---- DATASET EXCERPTS
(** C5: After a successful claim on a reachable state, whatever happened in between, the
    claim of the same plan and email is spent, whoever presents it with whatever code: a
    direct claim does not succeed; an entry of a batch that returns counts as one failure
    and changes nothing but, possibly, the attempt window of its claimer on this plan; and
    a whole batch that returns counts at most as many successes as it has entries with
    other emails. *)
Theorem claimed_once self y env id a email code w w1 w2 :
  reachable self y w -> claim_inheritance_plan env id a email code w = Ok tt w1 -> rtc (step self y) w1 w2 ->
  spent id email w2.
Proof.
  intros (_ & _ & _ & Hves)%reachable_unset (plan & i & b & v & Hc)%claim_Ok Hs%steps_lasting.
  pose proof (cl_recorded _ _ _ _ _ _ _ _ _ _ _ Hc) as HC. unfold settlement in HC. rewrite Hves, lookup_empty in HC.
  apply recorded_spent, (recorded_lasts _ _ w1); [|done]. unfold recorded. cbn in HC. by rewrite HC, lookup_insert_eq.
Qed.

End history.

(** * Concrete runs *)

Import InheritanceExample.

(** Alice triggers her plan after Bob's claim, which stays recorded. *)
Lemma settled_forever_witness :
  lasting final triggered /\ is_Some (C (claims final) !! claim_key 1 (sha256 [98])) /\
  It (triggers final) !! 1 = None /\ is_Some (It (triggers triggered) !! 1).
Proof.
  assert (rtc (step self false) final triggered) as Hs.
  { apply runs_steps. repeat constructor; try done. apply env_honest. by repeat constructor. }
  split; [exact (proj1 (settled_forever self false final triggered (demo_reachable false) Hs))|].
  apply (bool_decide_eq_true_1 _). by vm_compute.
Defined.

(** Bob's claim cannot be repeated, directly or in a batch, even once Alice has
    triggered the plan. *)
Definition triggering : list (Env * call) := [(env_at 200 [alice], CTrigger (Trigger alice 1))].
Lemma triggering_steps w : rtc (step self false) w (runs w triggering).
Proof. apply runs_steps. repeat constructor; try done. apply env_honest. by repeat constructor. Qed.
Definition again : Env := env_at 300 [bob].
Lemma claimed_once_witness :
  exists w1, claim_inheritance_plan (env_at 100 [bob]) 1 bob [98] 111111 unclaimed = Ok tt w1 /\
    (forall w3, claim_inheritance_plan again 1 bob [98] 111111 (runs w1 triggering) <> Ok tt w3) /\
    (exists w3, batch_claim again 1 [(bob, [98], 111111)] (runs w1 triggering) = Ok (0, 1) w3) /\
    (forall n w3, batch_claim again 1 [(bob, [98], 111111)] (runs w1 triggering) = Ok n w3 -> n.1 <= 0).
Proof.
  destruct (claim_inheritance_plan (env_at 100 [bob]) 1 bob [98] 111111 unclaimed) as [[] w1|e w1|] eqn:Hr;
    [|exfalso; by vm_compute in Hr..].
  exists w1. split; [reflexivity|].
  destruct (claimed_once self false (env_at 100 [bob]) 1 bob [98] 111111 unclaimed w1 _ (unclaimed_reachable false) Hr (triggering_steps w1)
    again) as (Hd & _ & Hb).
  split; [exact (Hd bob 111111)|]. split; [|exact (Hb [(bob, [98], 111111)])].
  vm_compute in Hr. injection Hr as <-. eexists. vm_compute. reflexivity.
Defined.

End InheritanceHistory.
--------
WHAT YOU SHOULD DO: All the records, from the first line to the last: repeat them exactly.

TASK RESPONSE:
(** C5: After a successful claim on a reachable state, whatever happened in between, the
    claim of the same plan and email is spent, whoever presents it with whatever code: a
    direct claim does not succeed; an entry of a batch that returns counts as one failure
    and changes nothing but, possibly, the attempt window of its claimer on this plan; and
    a whole batch that returns counts at most as many successes as it has entries with
    other emails. *)
Theorem claimed_once self y env id a email code w w1 w2 :
  reachable self y w -> claim_inheritance_plan env id a email code w = Ok tt w1 -> rtc (step self y) w1 w2 ->
  spent id email w2.
Proof.
  intros (_ & _ & _ & Hves)%reachable_unset (plan & i & b & v & Hc)%claim_Ok Hs%steps_lasting.
  pose proof (cl_recorded _ _ _ _ _ _ _ _ _ _ _ Hc) as HC. unfold settlement in HC. rewrite Hves, lookup_empty in HC.
  apply recorded_spent, (recorded_lasts _ _ w1); [|done]. unfold recorded. cbn in HC. by rewrite HC, lookup_insert_eq.
Qed.

End history.

(** * Concrete runs *)

Import InheritanceExample.

(** Alice triggers her plan after Bob's claim, which stays recorded. *)
Lemma settled_forever_witness :
  lasting final triggered /\ is_Some (C (claims final) !! claim_key 1 (sha256 [98])) /\
  It (triggers final) !! 1 = None /\ is_Some (It (triggers triggered) !! 1).
Proof.
  assert (rtc (step self false) final triggered) as Hs.
  { apply runs_steps. repeat constructor; try done. apply env_honest. by repeat constructor. }
  split; [exact (proj1 (settled_forever self false final triggered (demo_reachable false) Hs))|].
  apply (bool_decide_eq_true_1 _). by vm_compute.
Defined.

(** Bob's claim cannot be repeated, directly or in a batch, even once Alice has
    triggered the plan. *)
Definition triggering : list (Env * call) := [(env_at 200 [alice], CTrigger (Trigger alice 1))].
Lemma triggering_steps w : rtc (step self false) w (runs w triggering).
Proof. apply runs_steps. repeat constructor; try done. apply env_honest. by repeat constructor. Qed.
Definition again : Env := env_at 300 [bob].
Lemma claimed_once_witness :
  exists w1, claim_inheritance_plan (env_at 100 [bob]) 1 bob [98] 111111 unclaimed = Ok tt w1 /\
    (forall w3, claim_inheritance_plan again 1 bob [98] 111111 (runs w1 triggering) <> Ok tt w3) /\
    (exists w3, batch_claim again 1 [(bob, [98], 111111)] (runs w1 triggering) = Ok (0, 1) w3) /\
    (forall n w3, batch_claim again 1 [(bob, [98], 111111)] (runs w1 triggering) = Ok n w3 -> n.1 <= 0).
Proof.
  destruct (claim_inheritance_plan (env_at 100 [bob]) 1 bob [98] 111111 unclaimed) as [[] w1|e w1|] eqn:Hr;
    [|exfalso; by vm_compute in Hr..].
  exists w1. split; [reflexivity|].
  destruct (claimed_once self false (env_at 100 [bob]) 1 bob [98] 111111 unclaimed w1 _ (unclaimed_reachable false) Hr (triggering_steps w1)
    again) as (Hd & _ & Hb).
  split; [exact (Hd bob 111111)|]. split; [|exact (Hb [(bob, [98], 111111)])].
  vm_compute in Hr. injection Hr as <-. eexists. vm_compute. reflexivity.
Defined.

End InheritanceHistory.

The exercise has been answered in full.